Branchen | Kolumbien | Öl, Gas
Bau von Flüssiggasterminals bietet Chancen für deutsche Firmen
Kolumbiens Gasvorkommen schwinden. Zu wenig fließt in die Exploration. Der Bau von Terminals zum Import von Flüssiggas soll Abhilfe schaffen.
07.07.2025
Von Janosch Siepen | Bogotá
Kolumbien deckt einen Großteil seines Erdgasbedarfs aus eigenen Quellen – doch die Reserven schwinden. Laut einem Ende Mai 2025 veröffentlichten Bericht der Kohlenwasserstoffagentur (Agencia Nacional de Hidrocarburos, ANH) reichen die Vorkommen nur noch für 5,9 Jahre. Das ist der niedrigste Stand seit 2007.
Gleichzeitig sinkt die Gasproduktion, im Jahr 2024 um 9,5 Prozent auf 958,5 Millionen Kubikfuß pro Tag.

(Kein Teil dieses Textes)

Definition set_initial_delay (d : Duration) (b : ReconnectPolicyBuilder) : ReconnectPolicyBuilder := {|
  b_initial_delay := d; b_max_delay := b_max_delay b; b_max_attempts := b_max_attempts b;
  b_jitter_factor := b_jitter_factor b
|}.
Definition set_max_delay (d : Duration) (b : ReconnectPolicyBuilder) : ReconnectPolicyBuilder := {|
  b_initial_delay := b_initial_delay b; b_max_delay := d; b_max_attempts := b_max_attempts b;
  b_jitter_factor := b_jitter_factor b
|}.
Definition set_max_attempts (n : option N) (b : ReconnectPolicyBuilder) : ReconnectPolicyBuilder := {|
  b_initial_delay := b_initial_delay b; b_max_delay := b_max_delay b; b_max_attempts := n;
  b_jitter_factor := b_jitter_factor b
|}.
(** [f.max(0.0)] *)
Definition set_jitter_factor (f : Q) (b : ReconnectPolicyBuilder) : ReconnectPolicyBuilder := {|
  b_initial_delay := b_initial_delay b; b_max_delay := b_max_delay b;
  b_max_attempts := b_max_attempts b; b_jitter_factor := Qmax f 0
|}.

(** [None]: the assertion on the delays fails. *)
Definition ReconnectPolicy_build (b : ReconnectPolicyBuilder) : option ReconnectPolicy :=
  if b_initial_delay b <=? b_max_delay b
  then Some {|
    initial_delay := b_initial_delay b; max_delay := b_max_delay b;
    max_attempts := b_max_attempts b; jitter_factor := b_jitter_factor b;
    current_delay := b_initial_delay b; consecutive_failures := 0; circuit_state := Closed;
    cooldown_until := None; cooldown_duration := b_max_delay b * 4; data_ever_received := false |}
  else None.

Im Jahr 2025 könnte sie weiter um 6 Prozent zurückgehen, so Zahlen der Industriekammer Campetrol und des Branchenverbands ACP. Zugleich prognostiziert das Centro Regional de Estudios Energéticos (CREE), dass sich der Gasbedarf des Landes in den nächsten 15 Jahren verdoppeln könnte.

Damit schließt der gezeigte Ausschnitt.